Exercise details: Lines with the word "None": copy all of them from the entries below.
+++ Material for this task +++
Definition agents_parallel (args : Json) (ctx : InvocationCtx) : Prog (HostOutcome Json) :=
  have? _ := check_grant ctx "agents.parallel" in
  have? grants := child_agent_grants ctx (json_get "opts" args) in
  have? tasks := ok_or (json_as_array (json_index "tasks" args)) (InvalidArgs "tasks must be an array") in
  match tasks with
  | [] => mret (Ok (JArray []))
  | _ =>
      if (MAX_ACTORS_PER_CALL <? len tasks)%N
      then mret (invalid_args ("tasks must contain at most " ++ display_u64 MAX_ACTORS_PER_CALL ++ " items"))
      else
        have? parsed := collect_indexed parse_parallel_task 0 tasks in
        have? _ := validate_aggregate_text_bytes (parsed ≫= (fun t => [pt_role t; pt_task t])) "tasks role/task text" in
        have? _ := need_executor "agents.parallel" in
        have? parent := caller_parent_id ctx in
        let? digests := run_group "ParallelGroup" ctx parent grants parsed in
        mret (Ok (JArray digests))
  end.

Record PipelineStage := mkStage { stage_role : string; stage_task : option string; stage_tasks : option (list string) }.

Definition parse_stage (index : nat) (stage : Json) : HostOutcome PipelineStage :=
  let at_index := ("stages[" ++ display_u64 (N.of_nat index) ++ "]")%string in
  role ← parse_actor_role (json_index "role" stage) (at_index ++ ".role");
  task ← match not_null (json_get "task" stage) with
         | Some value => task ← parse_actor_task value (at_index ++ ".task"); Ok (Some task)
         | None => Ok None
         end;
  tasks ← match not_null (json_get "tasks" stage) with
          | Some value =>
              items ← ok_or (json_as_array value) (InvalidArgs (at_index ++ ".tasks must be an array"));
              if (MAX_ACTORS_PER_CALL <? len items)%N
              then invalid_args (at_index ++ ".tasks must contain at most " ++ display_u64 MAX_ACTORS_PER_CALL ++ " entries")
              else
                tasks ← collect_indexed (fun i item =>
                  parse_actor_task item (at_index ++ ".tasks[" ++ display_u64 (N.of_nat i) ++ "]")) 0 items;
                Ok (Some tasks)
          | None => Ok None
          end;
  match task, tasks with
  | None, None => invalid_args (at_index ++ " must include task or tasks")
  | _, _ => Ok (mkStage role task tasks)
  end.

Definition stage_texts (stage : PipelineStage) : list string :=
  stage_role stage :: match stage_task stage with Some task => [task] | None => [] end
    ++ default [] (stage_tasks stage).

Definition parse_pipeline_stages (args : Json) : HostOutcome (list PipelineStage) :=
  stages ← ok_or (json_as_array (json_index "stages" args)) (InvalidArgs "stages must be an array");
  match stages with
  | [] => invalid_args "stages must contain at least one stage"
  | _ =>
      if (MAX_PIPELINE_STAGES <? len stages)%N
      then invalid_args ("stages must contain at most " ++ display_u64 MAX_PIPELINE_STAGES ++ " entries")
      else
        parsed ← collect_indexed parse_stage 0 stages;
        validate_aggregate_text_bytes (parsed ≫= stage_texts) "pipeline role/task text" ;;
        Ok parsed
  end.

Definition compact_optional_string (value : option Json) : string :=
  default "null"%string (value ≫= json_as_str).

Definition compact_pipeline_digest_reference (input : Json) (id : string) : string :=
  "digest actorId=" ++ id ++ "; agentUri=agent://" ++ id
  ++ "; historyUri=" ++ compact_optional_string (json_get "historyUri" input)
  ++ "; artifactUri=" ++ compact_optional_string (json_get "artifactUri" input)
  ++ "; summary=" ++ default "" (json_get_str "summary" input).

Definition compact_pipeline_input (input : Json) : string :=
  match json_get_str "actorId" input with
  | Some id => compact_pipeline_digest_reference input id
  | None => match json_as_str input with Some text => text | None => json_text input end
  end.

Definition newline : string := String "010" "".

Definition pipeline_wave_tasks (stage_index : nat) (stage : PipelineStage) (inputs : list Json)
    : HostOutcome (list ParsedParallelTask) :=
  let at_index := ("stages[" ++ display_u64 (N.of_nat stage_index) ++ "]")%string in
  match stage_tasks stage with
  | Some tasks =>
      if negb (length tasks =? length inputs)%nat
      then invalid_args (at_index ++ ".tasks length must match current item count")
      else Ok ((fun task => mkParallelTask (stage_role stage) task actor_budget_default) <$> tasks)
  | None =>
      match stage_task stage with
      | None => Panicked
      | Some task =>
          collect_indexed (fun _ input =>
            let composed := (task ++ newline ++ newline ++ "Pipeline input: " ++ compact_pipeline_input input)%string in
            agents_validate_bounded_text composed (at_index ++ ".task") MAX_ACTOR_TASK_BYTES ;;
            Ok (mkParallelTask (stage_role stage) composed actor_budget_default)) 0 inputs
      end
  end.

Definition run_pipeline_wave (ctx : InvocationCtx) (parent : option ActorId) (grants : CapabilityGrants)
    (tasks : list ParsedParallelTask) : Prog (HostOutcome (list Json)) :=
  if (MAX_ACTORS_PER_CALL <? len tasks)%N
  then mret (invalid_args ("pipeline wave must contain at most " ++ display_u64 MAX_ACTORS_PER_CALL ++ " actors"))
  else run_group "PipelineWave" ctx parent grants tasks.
+++
+++ Material for this task +++
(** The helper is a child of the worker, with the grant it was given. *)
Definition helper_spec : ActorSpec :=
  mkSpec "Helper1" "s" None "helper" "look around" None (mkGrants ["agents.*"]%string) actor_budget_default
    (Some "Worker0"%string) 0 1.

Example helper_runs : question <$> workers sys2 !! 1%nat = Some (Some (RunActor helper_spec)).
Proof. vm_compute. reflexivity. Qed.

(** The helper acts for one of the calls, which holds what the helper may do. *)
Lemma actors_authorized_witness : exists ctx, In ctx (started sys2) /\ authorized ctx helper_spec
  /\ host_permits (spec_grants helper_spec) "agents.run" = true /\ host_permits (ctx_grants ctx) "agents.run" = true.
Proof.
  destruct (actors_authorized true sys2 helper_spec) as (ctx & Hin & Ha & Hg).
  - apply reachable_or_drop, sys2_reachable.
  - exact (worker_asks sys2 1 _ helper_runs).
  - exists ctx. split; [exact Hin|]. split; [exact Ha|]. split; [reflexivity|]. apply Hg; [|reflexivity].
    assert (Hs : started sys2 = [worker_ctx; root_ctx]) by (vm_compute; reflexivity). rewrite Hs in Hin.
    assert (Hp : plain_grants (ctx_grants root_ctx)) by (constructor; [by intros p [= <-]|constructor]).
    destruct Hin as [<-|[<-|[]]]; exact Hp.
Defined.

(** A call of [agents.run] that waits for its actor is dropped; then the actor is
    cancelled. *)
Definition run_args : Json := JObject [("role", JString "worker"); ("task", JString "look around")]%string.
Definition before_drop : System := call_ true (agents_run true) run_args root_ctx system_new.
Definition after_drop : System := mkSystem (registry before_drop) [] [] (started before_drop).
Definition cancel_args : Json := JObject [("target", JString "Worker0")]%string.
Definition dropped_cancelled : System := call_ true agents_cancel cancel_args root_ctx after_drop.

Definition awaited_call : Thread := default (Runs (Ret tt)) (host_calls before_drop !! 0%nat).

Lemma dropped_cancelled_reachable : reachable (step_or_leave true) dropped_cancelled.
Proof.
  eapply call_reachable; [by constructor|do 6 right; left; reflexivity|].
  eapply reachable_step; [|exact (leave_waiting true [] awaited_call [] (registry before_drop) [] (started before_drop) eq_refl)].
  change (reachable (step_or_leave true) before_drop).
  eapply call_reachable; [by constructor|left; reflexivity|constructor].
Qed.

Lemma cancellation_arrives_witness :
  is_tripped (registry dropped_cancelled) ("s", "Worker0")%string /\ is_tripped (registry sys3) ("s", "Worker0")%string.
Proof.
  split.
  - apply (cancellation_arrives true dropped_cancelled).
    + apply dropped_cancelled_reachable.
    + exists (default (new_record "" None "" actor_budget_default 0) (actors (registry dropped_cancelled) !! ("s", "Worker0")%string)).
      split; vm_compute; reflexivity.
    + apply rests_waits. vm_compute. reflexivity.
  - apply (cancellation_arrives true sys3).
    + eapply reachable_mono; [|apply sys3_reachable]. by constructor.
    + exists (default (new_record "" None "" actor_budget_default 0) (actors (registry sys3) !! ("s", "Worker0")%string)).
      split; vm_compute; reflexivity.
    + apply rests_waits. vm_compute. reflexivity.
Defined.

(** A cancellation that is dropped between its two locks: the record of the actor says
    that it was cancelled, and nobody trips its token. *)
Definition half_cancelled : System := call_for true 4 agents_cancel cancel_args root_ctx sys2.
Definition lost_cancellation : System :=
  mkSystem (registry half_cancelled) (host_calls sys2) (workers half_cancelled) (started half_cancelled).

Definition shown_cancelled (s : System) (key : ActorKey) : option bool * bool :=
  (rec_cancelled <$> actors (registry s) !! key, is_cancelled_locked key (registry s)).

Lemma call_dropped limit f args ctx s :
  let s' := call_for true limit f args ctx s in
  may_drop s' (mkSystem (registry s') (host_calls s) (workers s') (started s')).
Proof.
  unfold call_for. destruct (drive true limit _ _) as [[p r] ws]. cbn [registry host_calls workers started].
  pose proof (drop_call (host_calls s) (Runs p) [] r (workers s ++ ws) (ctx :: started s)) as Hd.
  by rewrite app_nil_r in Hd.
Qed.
+++
Response:
         | None => Ok None
          | None => Ok None
  | None, None => invalid_args (at_index ++ " must include task or tasks")
  stage_role stage :: match stage_task stage with Some task => [task] | None => [] end
  | None => match json_as_str input with Some text => text | None => json_text input end
  | None =>
      | None => Panicked
  mkSpec "Helper1" "s" None "helper" "look around" None (mkGrants ["agents.*"]%string) actor_budget_default
    + exists (default (new_record "" None "" actor_budget_default 0) (actors (registry dropped_cancelled) !! ("s", "Worker0")%string)).
    + exists (default (new_record "" None "" actor_budget_default 0) (actors (registry sys3) !! ("s", "Worker0")%string)).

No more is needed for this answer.